Unlike the Duclert Commission report, the Rwandan government report is categorical on the role of the French, dismissing the narrative that the President Mitterrand’s government was ‘blind’ to what was happening.
The report also concluded that the Mitterrand government was fully aware of the planning and execution of the Genocide but it deliberately chose to continue support President Juvenal Habyarimana’s government.
France armed, advised, trained, equipped, and protected the Rwandan government, disregarding several reports that showed gross violation of human rights by the Habyarimana government, particularly targeting the Tutsi.

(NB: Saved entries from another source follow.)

(** * bybitron: the signal-to-settlement pipeline

    A shallow embedding of the TypeScript back end:
    - [routes/positionMonitor.ts]  profit sharing, settlement backfill and the
      position reconciler;
    - [routes/autoSignalGenerator.ts]  risk gates, the precision-retry ladder
      and the recording of an execution;
    - [routes/tradingviewWebhook.ts]  [executeTrade] and the alert handler;
    - [lib/indicators.ts], [lib/signalAnalysis.ts]  EMA, RSI, MACD and the
      signal analyzer.

    Conventions.
    - A JavaScript [number] is an exact rational ([Q]): arithmetic is the
      source's, without IEEE rounding.  A number that may be [undefined],
      [null] or [NaN] is an [option Q].  Where the webhook divides by a
      price that may be 0, the quotient is a [Quantity], which has the
      infinities and [NaN]; elsewhere a division by zero gives 0.
    - A route works on the tables in memory, which [db.read()] has just
      loaded from the file.  What a request leaves in the file for the next
      one is modelled for the position monitor ([positionMonitorServed]):
      [safeWrite()] is reached only past its check for open positions.
    - [db.data] is a record of tables, each a [list] of rows in insertion
      order; an object reference is the index of its row.
    - [crypto.randomUUID()] draws from a supply [randomUUID : nat -> string]
      through a counter kept in the state; [new Date()] is the instant [now]
      passed to a tick; instants are milliseconds since the epoch ([Z]).
    - A venue answers through an oracle indexed by the number of calls made so
      far; every call is appended to the state's trace.
    - Columns that the modelled routes neither read nor write are left out of
      the row types. *)

From Stdlib Require Import List String Ascii Bool Arith ZArith QArith Qabs Qround.
From Stdlib Require Import DecimalString Floats Lia Lqa.
Import ListNotations.

Open Scope string_scope.
Open Scope Q_scope.
Close Scope list_scope.
Open Scope list_scope.

(** ** JavaScript values *)

Module JS.

Definition Qltb (x y : Q) : bool := negb (Qle_bool y x).
Definition Qgtb (x y : Q) : bool := negb (Qle_bool x y).
Definition Qleb (x y : Q) : bool := Qle_bool x y.
Definition Qgeb (x y : Q) : bool := Qle_bool y x.

(** [x || 0] and [x ?? 0] on a number that may be missing. *)
Definition orZero (x : option Q) : Q :=
match x with Some q => q | None => 0 end.

(** Truthiness of a string that may be [null] or [undefined]. *)
Definition truthy (s : option string) : bool :=
match s with
| Some s' => negb (String.eqb s' EmptyString)
| None => false
end.

(** [s || fallback]. *)
Definition strOr (s fallback : string) : string :=
if String.eqb s EmptyString then fallback else s.

(** [Array.prototype.findIndex]. *)
Fixpoint findIndex {A : Type} (p : A -> bool) (l : list A) : option nat :=
match l with
| [] => None
| x :: r => if p x then Some 0%nat else option_map S (findIndex p r)
end.

(** Assignment through an object reference: the row at index [i] is replaced
    by [f] of it; an index past the end changes nothing. *)
Fixpoint update {A : Type} (i : nat) (f : A -> A) (l : list A) : list A :=
match l, i with
| [], _ => []
| x :: r, O => f x :: r
| x :: r, S i' => x :: update i' f r
end.

(** [s.split(c)] for a one-character separator. *)
Fixpoint split (c : ascii) (s : string) : list string :=
match s with
| EmptyString => [EmptyString]
| String a r =>
    if Ascii.eqb a c then EmptyString :: split c r
    else match split c r with
         | [] => [String a EmptyString]
         | h :: t => String a h :: t
         end
end.

Definition sum (l : list Q) : Q := fold_left Qplus l 0.

End JS.

(** ** Rows of [db.data] ([db/index.ts]) *)

Module ApiKey.
Record t := mk {
  user_id : string;
  exchange : string;
  product : string;
  environment : string;
  api_key_encrypted : string;
  api_secret_encrypted : string;
  is_active : bool }.
End ApiKey.

Module Trade.
Record t := mk {
  id : string;
  user_id : string;
  exchange : string;
  environment : string;
  symbol : string;
  side : string;
  order_type : string;
  price : Q;
  quantity : Q;
  realized_pnl : option Q;
  status : string;
  order_id : option string;
  triggered_by : option string;
  created_at : Z }.
End Trade.

Module Profile.
Record t := mk {
  id : string;
  user_id : string;
  referrer_id : option string }.
End Profile.

Module Position.
Record t := mk {
  id : string;
  user_id : string;
  symbol : string;
  side : string;
  size : Q;
  entry_price : Q;
  current_price : option Q;
  unrealized_pnl : option Q;
  leverage : Q;
  stop_loss : option Q;
  take_profit : option Q;
  is_open : bool;
  exchange : string;
  environment : string;
  created_at : Z;
  updated_at : Z }.

Definition set_mark (cp pnl : Q) (now : Z) (p : t) : t :=
  mk (id p) (user_id p) (symbol p) (side p) (size p) (entry_price p)
     (Some cp) (Some pnl) (leverage p) (stop_loss p) (take_profit p)
     (is_open p) (exchange p) (environment p) (created_at p) now.

Definition set_closed (pnl : Q) (now : Z) (p : t) : t :=
  mk (id p) (user_id p) (symbol p) (side p) (size p) (entry_price p)
     (current_price p) (Some pnl) (leverage p) (stop_loss p) (take_profit p)
     false (exchange p) (environment p) (created_at p) now.

Definition set_manually_closed (now : Z) (p : t) : t :=
  mk (id p) (user_id p) (symbol p) (side p) (size p) (entry_price p)
     (current_price p) (unrealized_pnl p) (leverage p) (stop_loss p)
     (take_profit p) false (exchange p) (environment p) (created_at p) now.
End Position.

Module GasFeeBalance.
Record t := mk {
  id : string;
  user_id : string;
  environment : string;
  balance : Q;
  total_deposited : Q;
  total_deducted : Q;
  created_at : Z;
  updated_at : Z }.

(** [b.balance = before - fee; b.total_deducted += fee; b.updated_at = now]. *)
Definition deduct (fee : Q) (now : Z) (b : t) : t :=
  mk (id b) (user_id b) (environment b) (balance b - fee)
     (total_deposited b) (total_deducted b + fee) (created_at b) now.

(** [b.balance = before + c; b.total_deposited += c; b.updated_at = now]. *)
Definition deposit (c : Q) (now : Z) (b : t) : t :=
  mk (id b) (user_id b) (environment b) (balance b + c)
     (total_deposited b + c) (total_deducted b) (created_at b) now.
End GasFeeBalance.

Module GasFeeTransaction.
Record t := mk {
  id : string;
  user_id : string;
  amount : Q;
  transaction_type : string;
  description : string;
  trade_id : option string;
  balance_before : Q;
  balance_after : Q;
  environment : string;
  created_at : Z }.
End GasFeeTransaction.

Module ReferralCommission.
Record t := mk {
  id : string;
  beneficiary_user_id : string;
  source_user_id : string;
  trade_id : option string;
  level : nat;
  gross_profit : Q;
  commission_rate : Q;
  commission_amount : Q;
  status : string;
  created_at : Z;
  paid_at : option Z }.
End ReferralCommission.

Module AdminEarning.
Record t := mk {
  id : string;
  source_user_id : option string;
  trade_id : option string;
  gross_profit : Q;
  total_service_fee : Q;
  referral_commissions_paid : Q;
  admin_share : Q;
  created_at : Z }.
End AdminEarning.

Module ProfitSettlement.
Record t := mk {
  id : string;
  user_id : string;
  trade_id : option string;
  gross_profit : Q;
  service_fee_rate : Q;
  service_fee_amount : Q;
  net_profit : Q;
  created_at : Z }.
End ProfitSettlement.

Module BotStatus.
Record t := mk {
  user_id : string;
  is_running : bool;
  environment : string;
  exchange : option string }.
End BotStatus.

Module StrategyIndicators.
Record t := mk {
  ema_short : nat;
  ema_long : nat;
  rsi_period : nat;
  rsi_overbought : Q;
  rsi_oversold : Q;
  macd_fast : nat;
  macd_slow : nat;
  macd_signal : nat;
  volume_multiplier : Q }.
End StrategyIndicators.

(** [strategy.strategy_config], a [Record<string, unknown>]: an entry is
    [Some v] when the key holds a value of the type its reader accepts
    ([getConfigNumber]: a finite number; [getConfigBoolean]: a boolean;
    a session bound: a string, given as the two results of
    [split(':').map(Number)], [None] for [NaN]). *)
Module Tuning.
Record t := mk {
  min_confidence : option Q;
  max_spread_percent : option Q;
  max_slippage_percent : option Q;
  require_volume_confirmed : option bool;
  risk_percent : option Q;
  cooldown_minutes : option Q;
  session_start : option (option Q * option Q);
  session_end : option (option Q * option Q);
  max_trades_per_day : option Q;
  max_daily_loss : option Q;
  max_consecutive_losses : option Q;
  position_side : option string;
  position_idx : option Q;
  use_trailing_stop : option bool;
  trailing_stop_callback : option Q;
  trailing_stop_activation : option Q }.

Definition empty : t :=
  mk None None None None None None None None None None None None None None
     None None.
End Tuning.

(** A [TradingStrategy] row read as [StrategyConfig]; a number that the code
    tests for being missing is an [option Q]. *)
Module TradingStrategy.
Record t := mk {
  id : string;
  user_id : string;
  name : string;
  webhook_secret : option string;
  is_active : bool;
  signal_mode : option string;
  auto_signal_enabled : option bool;
  exchange : string;
  product : string;
  environment : string;
  allowed_pairs : list string;
  auto_signal_indicators : option StrategyIndicators.t;
  auto_signal_interval : option Q;
  last_signal_at : option Z;
  position_size_type : string;
  position_size_value : Q;
  default_leverage : option Q;
  tp1_percent : option Q;
  tp2_percent : Q;
  tp3_percent : Q;
  stop_loss_percent : option Q;
  use_tp1 : option bool;
  use_tp2 : bool;
  use_tp3 : bool;
  max_positions : option Q;
  tp1_close_percent : option Q;
  tp2_close_percent : Q;
  tp3_close_percent : Q;
  max_trades_per_day : option Q;
  max_daily_loss : option Q;
  max_consecutive_losses : option Q;
  use_trailing_stop : bool;
  trailing_stop_activation : option Q;
  trailing_stop_callback : option Q;
  strategy_config : option Tuning.t }.
End TradingStrategy.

France continued to back the government at the time and even offered military support to fend off the advancing Rwanda Patriotic Front (RPF-Inkotanyi) fighters, as it sought to protect its own interests and sustain its influence.
“It is our conclusion that the French government bears significant responsibility for enabling a foreseeable genocide. For many years, the French government supported the corrupt and murderous regime of Rwandan President Juvénal Habyarimana,”
“French officials armed, advised, trained, equipped, and protected the Rwandan government, heedless of the Habyarimana regime’s commitment to the dehumanization and, ultimately, the destruction and death of Tutsi in Rwanda,” the report reads in its conclusion.
It further says that the French officials did so to advance France’s own interests, in particular the reinforcement and expansion of France’s power and influence in Africa. The report says they did so despite constant and ever-increasing evidence that a genocide was foreseeable.
“President François Mitterrand was chiefly responsible for the French government’s reckless enabling of the Rwandan government during the critical period of 1990 to 1994,”
“He and his administration knew that the government in Rwanda was orchestrating, fomenting and exploiting violence against the Tutsi minority for its own ends,” it adds.
As the French government-backed the Rwandan government in its war against the RPF Inkotanyi, the report says the Élysée received a drumbeat of information about the Rwandan government’s anti-Tutsi pogroms.
It further adds that more than once, French officials recommended that France distance itself from the Rwandan government.
Mitterrand, however, remained committed to his policy to support the Rwandan government diplomatically and to bolster the Rwandan military with an array of weapons and munitions, including mortars, rockets, attack helicopters, and artillery.
The report further adds that French military officers advised Rwandan military leaders and trained Rwandan soldiers, while French soldiers shored up the Rwandan army’s defense of Kigali.